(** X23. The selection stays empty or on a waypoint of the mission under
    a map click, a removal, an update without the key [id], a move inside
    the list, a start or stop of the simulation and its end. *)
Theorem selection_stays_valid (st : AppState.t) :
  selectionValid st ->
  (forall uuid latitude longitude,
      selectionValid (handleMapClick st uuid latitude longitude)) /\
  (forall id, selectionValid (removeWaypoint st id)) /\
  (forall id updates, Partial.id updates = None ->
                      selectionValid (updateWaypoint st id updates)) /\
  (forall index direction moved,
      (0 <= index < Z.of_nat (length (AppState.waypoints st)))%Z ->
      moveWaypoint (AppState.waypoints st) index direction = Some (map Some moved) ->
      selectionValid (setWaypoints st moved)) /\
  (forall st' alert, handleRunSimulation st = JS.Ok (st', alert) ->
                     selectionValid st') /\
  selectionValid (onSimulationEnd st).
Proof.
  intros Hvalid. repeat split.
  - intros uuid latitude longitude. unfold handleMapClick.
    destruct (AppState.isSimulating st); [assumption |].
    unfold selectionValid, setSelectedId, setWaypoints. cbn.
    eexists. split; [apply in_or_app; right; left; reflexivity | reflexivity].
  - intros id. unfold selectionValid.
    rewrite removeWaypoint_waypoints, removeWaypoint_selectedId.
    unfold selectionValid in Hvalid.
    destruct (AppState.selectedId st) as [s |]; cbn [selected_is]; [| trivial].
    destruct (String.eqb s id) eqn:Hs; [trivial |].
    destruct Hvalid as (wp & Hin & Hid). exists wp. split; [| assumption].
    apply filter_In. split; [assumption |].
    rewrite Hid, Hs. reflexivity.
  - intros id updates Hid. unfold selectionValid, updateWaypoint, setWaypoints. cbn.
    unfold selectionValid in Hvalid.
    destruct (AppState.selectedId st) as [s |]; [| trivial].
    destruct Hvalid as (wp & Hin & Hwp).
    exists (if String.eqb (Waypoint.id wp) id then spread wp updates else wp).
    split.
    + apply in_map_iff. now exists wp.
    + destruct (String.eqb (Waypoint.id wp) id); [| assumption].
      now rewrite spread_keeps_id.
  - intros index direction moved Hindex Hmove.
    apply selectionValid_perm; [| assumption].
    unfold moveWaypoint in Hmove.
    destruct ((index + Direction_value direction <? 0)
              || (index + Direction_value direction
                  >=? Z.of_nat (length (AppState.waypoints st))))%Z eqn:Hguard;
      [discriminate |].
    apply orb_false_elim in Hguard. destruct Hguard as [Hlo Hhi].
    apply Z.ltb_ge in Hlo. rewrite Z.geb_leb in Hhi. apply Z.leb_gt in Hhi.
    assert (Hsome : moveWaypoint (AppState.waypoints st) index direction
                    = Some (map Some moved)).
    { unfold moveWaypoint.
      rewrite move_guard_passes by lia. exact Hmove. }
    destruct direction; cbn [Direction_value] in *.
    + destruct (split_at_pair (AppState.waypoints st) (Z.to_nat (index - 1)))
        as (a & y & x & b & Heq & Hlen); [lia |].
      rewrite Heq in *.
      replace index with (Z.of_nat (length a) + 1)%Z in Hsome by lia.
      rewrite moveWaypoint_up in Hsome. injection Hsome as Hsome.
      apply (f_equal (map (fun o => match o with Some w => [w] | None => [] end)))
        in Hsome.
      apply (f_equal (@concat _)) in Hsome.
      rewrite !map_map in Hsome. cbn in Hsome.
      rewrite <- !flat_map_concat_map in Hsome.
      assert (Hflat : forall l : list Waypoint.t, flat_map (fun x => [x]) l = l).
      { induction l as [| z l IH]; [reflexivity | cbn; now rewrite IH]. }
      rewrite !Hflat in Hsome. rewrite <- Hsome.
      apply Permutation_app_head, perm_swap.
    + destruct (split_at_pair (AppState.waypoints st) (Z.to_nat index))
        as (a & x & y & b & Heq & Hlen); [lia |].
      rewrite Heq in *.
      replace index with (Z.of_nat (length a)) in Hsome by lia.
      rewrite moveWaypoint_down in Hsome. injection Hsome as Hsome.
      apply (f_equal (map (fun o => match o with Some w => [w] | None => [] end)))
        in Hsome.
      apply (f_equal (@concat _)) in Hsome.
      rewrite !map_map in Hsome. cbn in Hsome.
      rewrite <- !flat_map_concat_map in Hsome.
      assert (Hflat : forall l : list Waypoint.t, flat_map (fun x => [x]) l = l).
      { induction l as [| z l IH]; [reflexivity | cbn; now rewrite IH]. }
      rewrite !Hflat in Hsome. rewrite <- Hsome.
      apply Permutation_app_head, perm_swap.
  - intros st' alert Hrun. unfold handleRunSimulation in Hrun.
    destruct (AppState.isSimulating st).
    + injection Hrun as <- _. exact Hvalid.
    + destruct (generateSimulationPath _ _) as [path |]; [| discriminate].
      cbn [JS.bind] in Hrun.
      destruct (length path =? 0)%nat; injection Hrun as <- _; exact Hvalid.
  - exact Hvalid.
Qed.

————————

- [What you need to do]: For each record above, print an exact copy.

- [Response to the task]:
(** X23. The selection stays empty or on a waypoint of the mission under
    a map click, a removal, an update without the key [id], a move inside
    the list, a start or stop of the simulation and its end. *)
Theorem selection_stays_valid (st : AppState.t) :
  selectionValid st ->
  (forall uuid latitude longitude,
      selectionValid (handleMapClick st uuid latitude longitude)) /\
  (forall id, selectionValid (removeWaypoint st id)) /\
  (forall id updates, Partial.id updates = None ->
                      selectionValid (updateWaypoint st id updates)) /\
  (forall index direction moved,
      (0 <= index < Z.of_nat (length (AppState.waypoints st)))%Z ->
      moveWaypoint (AppState.waypoints st) index direction = Some (map Some moved) ->
      selectionValid (setWaypoints st moved)) /\
  (forall st' alert, handleRunSimulation st = JS.Ok (st', alert) ->
                     selectionValid st') /\
  selectionValid (onSimulationEnd st).
Proof.
  intros Hvalid. repeat split.
  - intros uuid latitude longitude. unfold handleMapClick.
    destruct (AppState.isSimulating st); [assumption |].
    unfold selectionValid, setSelectedId, setWaypoints. cbn.
    eexists. split; [apply in_or_app; right; left; reflexivity | reflexivity].
  - intros id. unfold selectionValid.
    rewrite removeWaypoint_waypoints, removeWaypoint_selectedId.
    unfold selectionValid in Hvalid.
    destruct (AppState.selectedId st) as [s |]; cbn [selected_is]; [| trivial].
    destruct (String.eqb s id) eqn:Hs; [trivial |].
    destruct Hvalid as (wp & Hin & Hid). exists wp. split; [| assumption].
    apply filter_In. split; [assumption |].
    rewrite Hid, Hs. reflexivity.
  - intros id updates Hid. unfold selectionValid, updateWaypoint, setWaypoints. cbn.
    unfold selectionValid in Hvalid.
    destruct (AppState.selectedId st) as [s |]; [| trivial].
    destruct Hvalid as (wp & Hin & Hwp).
    exists (if String.eqb (Waypoint.id wp) id then spread wp updates else wp).
    split.
    + apply in_map_iff. now exists wp.
    + destruct (String.eqb (Waypoint.id wp) id); [| assumption].
      now rewrite spread_keeps_id.
  - intros index direction moved Hindex Hmove.
    apply selectionValid_perm; [| assumption].
    unfold moveWaypoint in Hmove.
    destruct ((index + Direction_value direction <? 0)
              || (index + Direction_value direction
                  >=? Z.of_nat (length (AppState.waypoints st))))%Z eqn:Hguard;
      [discriminate |].
    apply orb_false_elim in Hguard. destruct Hguard as [Hlo Hhi].
    apply Z.ltb_ge in Hlo. rewrite Z.geb_leb in Hhi. apply Z.leb_gt in Hhi.
    assert (Hsome : moveWaypoint (AppState.waypoints st) index direction
                    = Some (map Some moved)).
    { unfold moveWaypoint.
      rewrite move_guard_passes by lia. exact Hmove. }
    destruct direction; cbn [Direction_value] in *.
    + destruct (split_at_pair (AppState.waypoints st) (Z.to_nat (index - 1)))
        as (a & y & x & b & Heq & Hlen); [lia |].
      rewrite Heq in *.
      replace index with (Z.of_nat (length a) + 1)%Z in Hsome by lia.
      rewrite moveWaypoint_up in Hsome. injection Hsome as Hsome.
      apply (f_equal (map (fun o => match o with Some w => [w] | None => [] end)))
        in Hsome.
      apply (f_equal (@concat _)) in Hsome.
      rewrite !map_map in Hsome. cbn in Hsome.
      rewrite <- !flat_map_concat_map in Hsome.
      assert (Hflat : forall l : list Waypoint.t, flat_map (fun x => [x]) l = l).
      { induction l as [| z l IH]; [reflexivity | cbn; now rewrite IH]. }
      rewrite !Hflat in Hsome. rewrite <- Hsome.
      apply Permutation_app_head, perm_swap.
    + destruct (split_at_pair (AppState.waypoints st) (Z.to_nat index))
        as (a & x & y & b & Heq & Hlen); [lia |].
      rewrite Heq in *.
      replace index with (Z.of_nat (length a)) in Hsome by lia.
      rewrite moveWaypoint_down in Hsome. injection Hsome as Hsome.
      apply (f_equal (map (fun o => match o with Some w => [w] | None => [] end)))
        in Hsome.
      apply (f_equal (@concat _)) in Hsome.
      rewrite !map_map in Hsome. cbn in Hsome.
      rewrite <- !flat_map_concat_map in Hsome.
      assert (Hflat : forall l : list Waypoint.t, flat_map (fun x => [x]) l = l).
      { induction l as [| z l IH]; [reflexivity | cbn; now rewrite IH]. }
      rewrite !Hflat in Hsome. rewrite <- Hsome.
      apply Permutation_app_head, perm_swap.
  - intros st' alert Hrun. unfold handleRunSimulation in Hrun.
    destruct (AppState.isSimulating st).
    + injection Hrun as <- _. exact Hvalid.
    + destruct (generateSimulationPath _ _) as [path |]; [| discriminate].
      cbn [JS.bind] in Hrun.
      destruct (length path =? 0)%nat; injection Hrun as <- _; exact Hvalid.
  - exact Hvalid.
Qed.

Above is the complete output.